(Recorded data)
Definition block_key `{Hex} (h : BlockHash) : Bytes := ascii_bytes "block:" ++ hex_encode h.
Definition height_key (height : Z) : Bytes := ascii_bytes "height:" ++ show_u64 height.
Definition block_tx_prefix `{Hex} (h : BlockHash) : Bytes :=
  ascii_bytes "block_tx:" ++ hex_encode h ++ ascii_bytes ":".
Definition block_tx_key `{Hex} (h : BlockHash) (tx_index : Z) : Bytes := block_tx_prefix h ++ show_u64 tx_index.

Section BlockIndex.
Context `{Sha256} {Db : Type} `{KvStore Db} `{Hex} `{Codec Block}.

(** [BlockIndexer::new], given what [DB::open] returned. *)
Definition block_indexer_new (opened : result Db) : sdk Db :=
  sdk_of (tx_error "Failed to open block index DB: {}") opened.

(** The loop over [block.transactions.iter().enumerate()]. *)
Fixpoint index_block_txs (h : BlockHash) (tx_index : Z) (txs : list Transaction) : Ix Db unit :=
  match txs with
  | [] => mret tt
  | tx :: txs' =>
      put_or "Failed to index block transaction: {}" (block_tx_key h tx_index) (hash tx) ≫= fun _ =>
      index_block_txs h (tx_index + 1) txs'
  end.

Definition index_block (block : Block) : Ix Db unit :=
  query (fun _ => sdk_of SerializationError (serialize block)) ≫= fun block_data =>
  put_or "Failed to index block: {}" (block_key (block_hash block)) block_data ≫= fun _ =>
  put_or "Failed to index block height: {}" (height_key (height block)) (block_hash block) ≫= fun _ =>
  index_block_txs (block_hash block) 0 (transactions block).

Definition indexed_block (h : BlockHash) : Db -> sdk (option Block) :=
  get_decoded "Failed to get block: {}" (block_key h).

(** [hash_data.try_into()] *)
Definition get_block_by_height (height : Z) (db : Db) : sdk (option Block) :=
  stored ← get_or "Failed to get block by height: {}" (height_key height) db;
  match stored with
  | Some hash_data =>
      if (length hash_data =? 32)%nat then indexed_block hash_data db
      else sdk_err TransactionError "Invalid block hash data"
  | None => inl None
  end.

Definition get_block_transactions (h : BlockHash) (db : Db) : sdk (list Bytes) :=
  items ← iterate_from (block_tx_prefix h) db;
  inl (collect (block_tx_prefix h) items).

Definition get_latest_height (db : Db) : sdk (option Z) :=
  let prefix := ascii_bytes "height:" in
  items ← sdk_of (tx_error "Iterator error: {}") (db_iterator_back prefix db);
  match items with
  | (key, _) :: _ => if starts_with prefix key then inl (parse_height (drop 7 key)) else inl None
  | [] => inl None
  end.

(** The loop over [start_height..=end_height]. *)
Fixpoint blocks_from (n : nat) (height : Z) (db : Db) : sdk (list Block) :=
  match n with
  | O => inl []
  | S n' =>
      found ← get_block_by_height height db;
      rest ← blocks_from n' (height + 1) db;
      inl (match found with Some block => block :: rest | None => rest end)
  end.
Definition get_blocks_in_range (start_height end_height : Z) (db : Db) : sdk (list Block) :=
  blocks_from (Z.to_nat (end_height - start_height + 1)) start_height db.
End BlockIndex.

(** ** What was indexed *)

Lemma show_u64_inj a b : is_u64 a -> is_u64 b -> show_u64 a = show_u64 b -> a = b.
Proof.
  assert (forall n, is_u64 n -> digits_value (show_u64 n) = n) as Hv.
  { intros n Hn. unfold show_u64. rewrite (decimal_value 19); [done|].
    unfold is_u64, u64_max in Hn. change (10 ^ Z.of_nat 20) with 100000000000000000000. lia. }
  intros Ha Hb Heq. by rewrite <- (Hv a Ha), <- (Hv b Hb), Heq.
Qed.

Lemma show_u64_nonempty n : length (show_u64 n) <> 0%nat.
Proof.
  unfold show_u64. generalize (@nil Z) as acc. revert n.
  cut (forall fuel n acc, length (decimal (S fuel) n acc) <> 0%nat); [intros Hd n acc; apply (Hd 19%nat)|].
  induction fuel as [|fuel IH]; intros n acc; cbn [decimal]; destruct (n <? 10); try done. apply IH.
Qed.

Lemma bytes_leb_longer p d s : bytes_leb (p ++ d :: s) p = false.
Proof.
  unfold bytes_leb. induction p as [|x p IH]; [done|]. cbn [app bytes_cmp]. by rewrite Z.compare_refl.
Qed.

Section BlockIndexFacts.
Context `{Sha256Laws} {Db : Type} `{KvLaws Db} `{HexLaws} `{!HexTextLaws} `{CodecLaws Block}.
Implicit Types (db : Db) (b : Block) (log : list Block).

Fixpoint index_blocks log : Ix Db unit :=
  match log with
  | [] => mret tt
  | b :: log' => index_block b ≫= fun _ => index_blocks log'
  end.

Definition block_data b : Bytes := unwrap_or (serialize b) [].
Definition tx_puts (h : BlockHash) (start : Z) (txs : list Transaction) : list (Bytes * Bytes) :=
  imap (fun i tx => (block_tx_key h (start + Z.of_nat i), hash tx)) txs.
Definition block_puts b : list (Bytes * Bytes) :=
  (block_key (block_hash b), block_data b) :: (height_key (height b), block_hash b) ::
  tx_puts (block_hash b) 0 (transactions b).

Lemma index_block_txs_view h start txs db db' :
  index_block_txs h start txs db = (inl tt, db') ->
  db_view db' = write_all (tx_puts h start txs) (db_view db).
Proof.
  revert start db. induction txs as [|tx txs IH]; intros start db; cbn [index_block_txs].
  { by intros [= <-]. }
  unfold mbind, Ix_bind. destruct (put_or _ _ _ db) as [[[]|?] db1] eqn:P1; [|done]. intros Hrun.
  apply put_or_view in P1. apply IH in Hrun.
  assert (tx_puts h start (tx :: txs) = (block_tx_key h start, hash tx) :: tx_puts h (start + 1) txs) as ->.
  { unfold tx_puts. cbn [imap]. rewrite Z.add_0_r. f_equal. apply imap_ext. intros i x _.
    unfold compose. do 2 f_equal. lia. }
  by rewrite Hrun, P1.
Qed.

Lemma index_block_view b db db' :
  index_block b db = (inl tt, db') ->
  is_ok (serialize b) = true /\ db_view db' = write_all (block_puts b) (db_view db).
Proof.
  unfold index_block, query, mbind, Ix_bind, block_puts, block_data.
  destruct (serialize b) as [data|e]; cbn [sdk_of]; [|done].
  destruct (put_or _ (block_key _) data db) as [[[]|?] db1] eqn:P1; [|done].
  destruct (put_or _ (height_key _) _ db1) as [[[]|?] db2] eqn:P2; [|done].
  intros P3. apply index_block_txs_view in P3. apply put_or_view in P1, P2. split; [done|].
  by rewrite P3, P2, P1.
Qed.

Lemma index_blocks_view log db db' :
  index_blocks log db = (inl tt, db') ->
  (forall b, b ∈ log -> is_ok (serialize b) = true) /\
  db_view db' = write_all (log ≫= block_puts) (db_view db).
Proof.
  revert db. induction log as [|b log IH]; intros db.
  { intros [= <-]. split; [by intros b ?%not_elem_of_nil|done]. }
  cbn [index_blocks]. unfold mbind at 1, Ix_bind.
  destruct (index_block b db) as [[[]|?] db1] eqn:P1; [|done]. intros Hrun.
  apply index_block_view in P1 as [Hs Hv]. apply IH in Hrun as [Hss Hvs]. split.
  - by intros b' [->|?]%elem_of_cons; [|apply Hss].
  - rewrite bind_cons, write_all_app, <- Hv. exact Hvs.
Qed.

(** ** Keys *)

Lemma elem_of_tx_puts h txs kv :
  kv ∈ tx_puts h 0 txs <->
  exists i tx, txs !! i = Some tx /\ kv = (block_tx_key h (Z.of_nat i), hash tx).
Proof.
  unfold tx_puts. rewrite list_elem_of_lookup. setoid_rewrite list_lookup_imap. split.
  - intros (i & Hi). apply fmap_Some in Hi as (tx & ? & ->). by exists i, tx.
  - intros (i & tx & Hi & ->). exists i. by rewrite Hi.
Qed.

Lemma elem_of_block_puts b kv :
  kv ∈ block_puts b <->
  kv = (block_key (block_hash b), block_data b) \/ kv = (height_key (height b), block_hash b) \/
  exists i tx, transactions b !! i = Some tx /\ kv = (block_tx_key (block_hash b) (Z.of_nat i), hash tx).
Proof. unfold block_puts. by rewrite !elem_of_cons, elem_of_tx_puts. Qed.

Lemma block_not_height h n : block_key h <> height_key n.
Proof. intros Heq. by apply (f_equal head) in Heq. Qed.
Lemma block_not_tx h h' t : block_key h <> block_tx_prefix h' ++ t.
Proof. intros Heq. by apply (f_equal (fun l => l !! 5%nat)) in Heq. Qed.
Lemma height_not_tx n h' t : height_key n <> block_tx_prefix h' ++ t.
Proof. intros Heq. by apply (f_equal head) in Heq. Qed.

Lemma block_key_inj h h' : Forall is_byte h -> Forall is_byte h' -> block_key h = block_key h' -> h = h'.
Proof. intros Hb Hb' Heq. apply app_inv_head in Heq. by apply hex_encode_inj. Qed.
Lemma height_key_inj n n' : is_u64 n -> is_u64 n' -> height_key n = height_key n' -> n = n'.
Proof. intros Hn Hn' Heq. apply app_inv_head in Heq. by apply show_u64_inj. Qed.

**Problem to solve**
Where the data above reaches the line holding "by intros [= <-].", begin printing, and stop after the line holding "index_block b db = (inl tt, db') ->". Each line must be reproduced exactly, with nothing else added.

**Solution to this problem**
  { by intros [= <-]. }
  unfold mbind, Ix_bind. destruct (put_or _ _ _ db) as [[[]|?] db1] eqn:P1; [|done]. intros Hrun.
  apply put_or_view in P1. apply IH in Hrun.
  assert (tx_puts h start (tx :: txs) = (block_tx_key h start, hash tx) :: tx_puts h (start + 1) txs) as ->.
  { unfold tx_puts. cbn [imap]. rewrite Z.add_0_r. f_equal. apply imap_ext. intros i x _.
    unfold compose. do 2 f_equal. lia. }
  by rewrite Hrun, P1.
Qed.

Lemma index_block_view b db db' :
  index_block b db = (inl tt, db') ->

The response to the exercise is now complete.